How to complete this task:
Give again, word for word, every line below from the one that has "[conn * party]." through the one that has "under every pattern", both included, and no others.

Exercise inputs below:

(* ===== verification/_CoqProject ===== *)
-Q . S2P
Prelude.v
CLib.v
Account.v
AccountCodec.v
AccountTxt.v
AccountReload.v
AccountIface.v
Runtime.v
SqlModel.v
CsdbIterator.v
PartySql.v
PartyIface.v
(* ===== verification/Account.v ===== *)
(** * Account data: [struct mmo_account] and the constants of [mmo.h]

    [mmo.h] is not under [src/]; the record follows the fields that
    [account_txt.c] reads and writes, with the C type each conversion of
    the code implies: [account_id] and [logincount] are [int] ([%d],
    [strtol]); [level] and [state] are [unsigned int] ([%u], [strtoul]);
    [unban_time] and [expiration_time] are [time_t] ([%ld], [strtol]).
    The registry array [account_reg2] with its count [account_reg2_num]
    is the list of its first [account_reg2_num] entries, the only ones the
    code reads. *)

From S2P Require Import Prelude CLib.

(** Array sizes and limits of [mmo.h]. *)
Definition NAME_LENGTH : nat := 24.
Definition PASS_SIZE : nat := 33.
Definition EMAIL_SIZE : nat := 40.
Definition LASTLOGIN_SIZE : nat := 24.
Definition LAST_IP_SIZE : nat := 16.
Definition REG_STR_SIZE : nat := 32.
Definition REG_VALUE_SIZE : nat := 256.
Definition ACCOUNT_REG2_NUM : nat := 16.
Definition START_ACCOUNT_NUM : Z := 2000000.
Definition END_ACCOUNT_NUM : Z := 100000000.

(** [struct global_reg]. *)
Record global_reg := mk_reg { reg_str : string; reg_value : string }.

(** [struct mmo_account]. *)
Record mmo_account := mk_account {
  account_id : Z;
  userid : string;
  pass : string;
  sex : ascii;
  email : string;
  level : Z;
  state : Z;
  unban_time : Z;
  expiration_time : Z;
  logincount : Z;
  lastlogin : string;
  last_ip : string;
  account_reg2 : list global_reg
}.

(** [account_reg2_num]. *)
Definition account_reg2_num (a : mmo_account) : nat := length (account_reg2 a).

(** The record as [aCalloc] or [memset(acc, '\0', ...)] leave it. *)
Definition account_zero : mmo_account :=
  mk_account 0 "" "" NUL "" 0 0 0 0 0 "" "" [].

#[export] Instance global_reg_eq_dec : EqDecision global_reg.
Proof. solve_decision. Defined.

#[export] Instance mmo_account_eq_dec : EqDecision mmo_account.
Proof. solve_decision. Defined.

(** ** The C type invariant of a record *)

(** A character array of size [n] holds a NUL-free string of at most
    [n - 1] characters. *)
Definition fits (n : nat) (s : string) : bool :=
  (String.length s <? n)%nat && str_excludes NUL s.

Definition reg_wf (r : global_reg) : bool :=
  fits REG_STR_SIZE (reg_str r) && fits REG_VALUE_SIZE (reg_value r).

Definition int_b (z : Z) : bool := (INT_MIN <=? z) && (z <=? INT_MAX).
Definition uint_b (z : Z) : bool := (0 <=? z) && (z <? 2 ^ 32).
Definition long_b (z : Z) : bool := (LONG_MIN <=? z) && (z <=? LONG_MAX).

Definition account_wf (a : mmo_account) : bool :=
  int_b (account_id a) && fits NAME_LENGTH (userid a) && fits PASS_SIZE (pass a) &&
  fits EMAIL_SIZE (email a) && uint_b (level a) && uint_b (state a) &&
  long_b (unban_time a) && long_b (expiration_time a) && int_b (logincount a) &&
  fits LASTLOGIN_SIZE (lastlogin a) && fits LAST_IP_SIZE (last_ip a) &&
  (account_reg2_num a <=? ACCOUNT_REG2_NUM)%nat && forallb reg_wf (account_reg2 a).

Lemma int_b_spec z : int_b z = true <-> in_int z.
Proof. unfold int_b, in_int. rewrite andb_true_iff, !Z.leb_le. tauto. Qed.

Lemma uint_b_spec z : uint_b z = true <-> in_uint z.
Proof. unfold uint_b, in_uint. rewrite andb_true_iff, Z.leb_le, Z.ltb_lt. tauto. Qed.

Lemma long_b_spec z : long_b z = true <-> in_long z.
Proof. unfold long_b, in_long. rewrite andb_true_iff, !Z.leb_le. tauto. Qed.
(** C13. Composed with the text backend, the update of a freshly registered
    account fails: [create] files the record under [next_account_id] but
    leaves its [account_id] field as the caller set it (here an id that
    names no record, such as -1), so the [save] of the copy [load_str]
    returns looks up that field and finds nothing. *)
Theorem txt_register_then_change_pass_fails b t s acc p :
  accounts (st_db s) !! next_account_id (st_db s) = None ->
  (forall k a, accounts (st_db s) !! k = Some a -> userid a <> userid acc) ->
  accounts (st_db s) !! account_id acc = None -> account_id acc <> next_account_id (st_db s) ->
  exists s', register (account_db_txt b t) s acc = (true, s') /\
    vt_load_str (account_db_txt b t) s' (userid acc) = (true, acc) /\
    change_pass (account_db_txt b t) s' (userid acc) p = (false, s').
Proof.
  intros Hnext Hfree Hid Hne.
  assert (Hr : register (account_db_txt b t) s acc =
                 account_db_txt_create b acc s).
  { unfold register. pose proof (load_str_cases (st_db s) (userid acc)) as Hl. cbn.
    destruct (account_db_txt_load_str _ _) as [[|] a]; [|reflexivity].
    destruct Hl as [Hu [k Hk]]. by destruct (Hfree k a Hk). }
  rewrite Hr, (create_free b acc s Hnext). eexists. split; [reflexivity|].
  assert (Hl : vt_load_str (account_db_txt b t)
                 (mmo_auth_sync b (mk_state (set_next (set_accounts (st_db s)
                    (<[next_account_id (st_db s) := acc]> (accounts (st_db s))))
                    (int32 (next_account_id (st_db s) + 1))) (st_file s))) (userid acc) = (true, acc)).
  { apply (load_str_only _ (fun s => accounts (st_db s)) _ (next_account_id (st_db s)));
      cbn; autorewrite with eathena_rw; cbn; [apply lookup_insert_eq|].
    intros k a Hk. rewrite lookup_insert_ne by congruence. apply Hfree. }
  split; [exact Hl|]. unfold change_pass. rewrite Hl. cbn.
  unfold account_db_txt_save. autorewrite with eathena_rw. cbn.
  by rewrite lookup_insert_ne, Hid by congruence.
Qed.

(** ** Witnesses *)

(** A new player's record, without an id as a caller fills it. *)
Definition sample_new : mmo_account :=
  mk_account (-1) "carol" "pw" "F" "c@x.com" 0 0 0 0 0 "" "" [].

Definition sample_vt : AccountDB txt_state := account_db_txt true 1.

Definition sample_registered : txt_state := snd (register sample_vt sample_state sample_new).

Lemma sample_state_unique : names_unique (accounts (st_db sample_state)).
Proof.
  intros k1 k2 a1 a2 H1 H2 _. cbn in H1, H2.
  apply lookup_singleton_Some in H1 as [<- _], H2 as [<- _]. reflexivity.
Qed.

Lemma sample_state_keyed : keyed (accounts (st_db sample_state)).
Proof. apply map_Forall_singleton. reflexivity. Qed.

Lemma sample_state_free k a :
  accounts (st_db sample_state) !! k = Some a -> userid a <> userid sample_new.
Proof. cbn. intros H. apply lookup_singleton_Some in H as [_ <-]. discriminate. Qed.

Lemma register_then_load_str_witness :
  register (account_db_txt true 1) sample_state sample_new = (true, sample_registered) /\
  accounts (st_db sample_state) !! next_account_id (st_db sample_state) = None /\
  accounts (st_db sample_registered) =
    <[next_account_id (st_db sample_state) := sample_new]> (accounts (st_db sample_state)) /\
  account_db_txt_load_str (st_db sample_registered) (userid sample_new) = (true, sample_new).
Proof.
  assert (H : register (account_db_txt true 1) sample_state sample_new = (true, sample_registered))
    by (vm_compute; reflexivity).
  split; [exact H|].
  exact (register_then_load_str true 1 sample_state sample_new sample_registered H).
Defined.

Lemma register_names_unique_witness :
  names_unique (accounts (st_db sample_state)) /\
  names_unique (accounts (st_db (register (account_db_txt true 1) sample_state sample_new).2)).
Proof.
  split; [exact sample_state_unique|].
  exact (register_names_unique true 1 sample_state sample_new sample_state_unique).
Defined.

Lemma change_pass_then_load_str_witness :
  keyed (accounts (st_db sample_state)) /\ names_unique (accounts (st_db sample_state)) /\
  accounts (st_db sample_state) !! 2000001 = Some sample_account /\
  exists s', change_pass (account_db_txt true 1) sample_state (userid sample_account) "secret" = (true, s') /\
    accounts (st_db s') = <[2000001 := set_pass sample_account "secret"]> (accounts (st_db sample_state)) /\
    names_unique (accounts (st_db s')) /\
    account_db_txt_load_str (st_db s') (userid sample_account) = (true, set_pass sample_account "secret").
Proof.
  split; [exact sample_state_keyed|]. split; [exact sample_state_unique|].
  split; [reflexivity|].
  exact (change_pass_then_load_str true 1 sample_state 2000001 sample_account "secret"
           sample_state_keyed sample_state_unique eq_refl).
Defined.

Lemma txt_register_then_change_pass_fails_witness :
  accounts (st_db sample_state) !! next_account_id (st_db sample_state) = None /\
  accounts (st_db sample_state) !! account_id sample_new = None /\
  account_id sample_new <> next_account_id (st_db sample_state) /\
  exists s', register sample_vt sample_state sample_new = (true, s') /\
    vt_load_str sample_vt s' (userid sample_new) = (true, sample_new) /\
    change_pass sample_vt s' (userid sample_new) "pw2" = (false, s').
Proof.
  assert (H1 : accounts (st_db sample_state) !! next_account_id (st_db sample_state) = None)
    by reflexivity.
  assert (H2 : accounts (st_db sample_state) !! account_id sample_new = None) by reflexivity.
  assert (H3 : account_id sample_new <> next_account_id (st_db sample_state)) by discriminate.
  split; [exact H1|]. split; [exact H2|]. split; [exact H3|].
  exact (txt_register_then_change_pass_fails true 1 sample_state sample_new "pw2"
           H1 sample_state_free H2 H3).
Defined.

End AccountIface.
Lemma io_run_app f cs1 cs2 : io_run f (cs1 ++ cs2) = io_run (io_run f cs1) cs2.
Proof. apply foldl_app. Qed.

Lemma io_run_lines live b ls :
  io_run (mk_fs live (Some b)) ((fun l => Fprintf (l +:+ String LF "")) <$> ls) =
    mk_fs live (Some (b +:+ lines_text ls)).
Proof.
  unfold io_run. revert b. induction ls as [|l ls IH]; intros b;
    cbn [fmap list_fmap foldl io_step fs_live fs_tmp default lines_text foldr].
  - by rewrite str_app_nil_r.
  - rewrite IH, <- str_app_assoc, line_app_lf. reflexivity.
Qed.

(** Writes never touch the live file. *)
Lemma io_run_writes_live f cs :
  Forall (fun c => exists t, c = Fprintf t) cs -> fs_live (io_run f cs) = fs_live f.
Proof.
  revert f. induction cs as [|c cs IH]; intros f Hcs; [reflexivity|].
  apply Forall_cons in Hcs as [[t ->] Hcs]. cbn. rewrite IH by exact Hcs. reflexivity.
Qed.

(** The whole sequence: the dump published, no temporary file left. *)
Lemma io_run_sync_calls live d :
  io_run (mk_fs live (Some "")) (sync_calls d) = mk_fs (Some (mmo_auth_dump d)) None.
Proof. unfold sync_calls. rewrite io_run_app, io_run_lines. reflexivity. Qed.

Lemma sync_calls_length d : length (sync_calls d) = S (length (dump_lines d)).
Proof. unfold sync_calls. rewrite length_app, length_fmap. cbn. lia. Qed.

(** ** [mmo_auth_sync] publishes atomically *)

(** [mmo_auth_sync] over the file system refines the one-step flush
    of [AccountTxt]: the database and the live file it leaves are those of
    [mmo_auth_sync]; a successful flush leaves no temporary file, a failed
    [lock_fopen] leaves the file system as it was. *)
Theorem mmo_auth_sync_fs_refines ok d f :
  mk_state (mmo_auth_sync_fs ok d f).1 (fs_live (mmo_auth_sync_fs ok d f).2) =
    mmo_auth_sync ok (mk_state d (fs_live f)) /\
  (mmo_auth_sync_fs ok d f).2 = if ok then mk_fs (Some (mmo_auth_dump d)) None else f.
Proof.
  destruct ok; unfold mmo_auth_sync_fs, lock_fopen; cbn [fst snd];
    [rewrite io_run_sync_calls|]; split; reflexivity.
Qed.
#[export] Program Instance pair_handle {X} : SqlHandle (conn * X) :=
  {| handle s := s.1; set_handle c s := (c, s.2) |}.
Next Obligation. done. Qed.

(** *** The monad *)

(** [Brk] is the [break] out of the code's [do { } while(0)] block;
    [Undef] is undefined behaviour of the C code. *)
Inductive res (St A : Type) := Ok (a : A) (s : St) | Brk (s : St) | Undef.
Arguments Ok {St A}. Arguments Brk {St A}. Arguments Undef {St A}.

Definition M (St A : Type) : Type := St -> res St A.

#[export] Instance M_ret {St} : MRet (M St) := fun A a s => Ok a s.
#[export] Instance M_bind {St} : MBind (M St) := fun A B k m s =>
  match m s with Ok a s' => k a s' | Brk s' => Brk s' | Undef => Undef end.

Definition brk {St A} : M St A := fun s => Brk s.
Definition undef {St A} : M St A := fun _ => Undef.
Definition gets {St A} (f : St -> A) : M St A := fun s => Ok (f s) s.
Definition modify {St} (f : St -> St) : M St unit := fun s => Ok () (f s).

(** [do { body; result = true; } while(0)]: whether the body ran to its end. *)
Definition catch_break {St} (m : M St unit) : M St bool := fun s =>
  match m s with Ok _ s' => Ok true s' | Brk s' => Ok false s' | Undef => Undef end.

Section Client.
Context {St : Type} `{SqlHandle St}.
(* ===== verification/PartySql.v ===== *)
(** * The party SQL backend: [src/src/char/partydb_sql.c]

    Each function of the file is a program of the monad [M] of [SqlModel]
    over a state that holds the connection and, for the functions that
    fill or update a caller's [struct party], that struct: [PS] is
    [conn * party].  The object [struct PartyDB_SQL] is a record, its
    vtable [struct PartyDB] a record of operations; [init], [destroy] and
    the constructor are functions on the object.  The theorems show the
    transactional behaviour of [mmo_party_tosql] and [party_db_sql_remove]
    under every pattern of statement failures; the functional behaviour
    of each operation when no statement fails ([mmo_party_fromsql]
    against the abstract view [party_view] of the tables, the id [create]
    assigns, the effect [save_effect] of the update kinds, and the
    equivalence of a combined save with single-kind saves); the C type of
    the struct [mmo_party_fromsql] fills, under every failure; the
    iterator's termination, exactness and liveness; and the
    [AUTO_INCREMENT] invariant on every state the backend can reach
    ([party_step]). *)

From S2P Require Import Prelude CLib Account SqlModel CsdbIterator.
Import CSDBIter.

Module PartySQL.

(** ** Data: [struct party] and [enum party_save_flags]

    [mmo.h] and the header of the flags are not under [src/].  The fields
    are those this file reads or writes: [exp] and [item] are the
    bit-fields [unsigned exp : 1, item : 2] (which is why the code copies
    them to [unsigned char] locals before binding their address), and a
    member's [leader] is the bit-field [unsigned leader : 1].  The other
    fields ([count], a member's [name], [class_], [map], [lv], [online])
    are only zeroed by the [memset] of [mmo_party_fromsql] and are left
    out. *)
Definition MAX_PARTY : nat := 12.

Definition PS_CREATE : Z := 1.
Definition PS_BASIC : Z := 2.
Definition PS_LEADER : Z := 4.
Definition PS_ADDMEMBER : Z := 8.
Definition PS_DELMEMBER : Z := 16.

Record party_member := mk_member { account_id : Z; char_id : Z; leader : Z }.

Record party := mk_party {
  party_id : Z; name : string; exp : Z; item : Z; member : list party_member
}.

Definition member_zero : party_member := mk_member 0 0 0.

(** The struct after [memset(p, 0, sizeof *p)]. *)
Definition party_zero : party := mk_party 0 "" 0 0 (repeat member_zero MAX_PARTY).

Definition set_party_id (p : party) (id : Z) : party :=
  mk_party id (name p) (exp p) (item p) (member p).

Definition set_member (p : party) (i : nat) (m : party_member) : party :=
  mk_party (party_id p) (name p) (exp p) (item p) (<[i := m]> (member p)).

(** [struct CharServerDB_SQL] (charserverdb_sql.h, not under [src/]):
    the fields this file reads, the connection handle and the names of
    the two tables. *)
Record CharServerDB_SQL := mk_owner { sql_handle : Z; table_chars : string; table_parties : string }.

(** A pointer's [NULL]. *)
Definition NULL : Z := 0.

(** [struct PartyDB_SQL].  [parties] is the [Sql*] handle, an address;
    the operations run on the connection of their state, the one this
    handle designates once [init] has set it.  [char_db] and [party_db]
    name the two tables of the server model. *)
Record PartyDB_SQL := mk_partydb {
  owner : CharServerDB_SQL; parties : Z; case_sensitive : bool; char_db : string; party_db : string
}.

Definition set_parties (db : PartyDB_SQL) (h : Z) : PartyDB_SQL :=
  mk_partydb (owner db) h (case_sensitive db) (char_db db) (party_db db).

(** The state of the functions that fill or update the caller's struct. *)
Abbreviation PS := (conn * party)%type.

End of Exercise inputs.

Result of the exercise:
    [conn * party].  The object [struct PartyDB_SQL] is a record, its
    vtable [struct PartyDB] a record of operations; [init], [destroy] and
    the constructor are functions on the object.  The theorems show the
    transactional behaviour of [mmo_party_tosql] and [party_db_sql_remove]
    under every pattern of statement failures; the functional behaviour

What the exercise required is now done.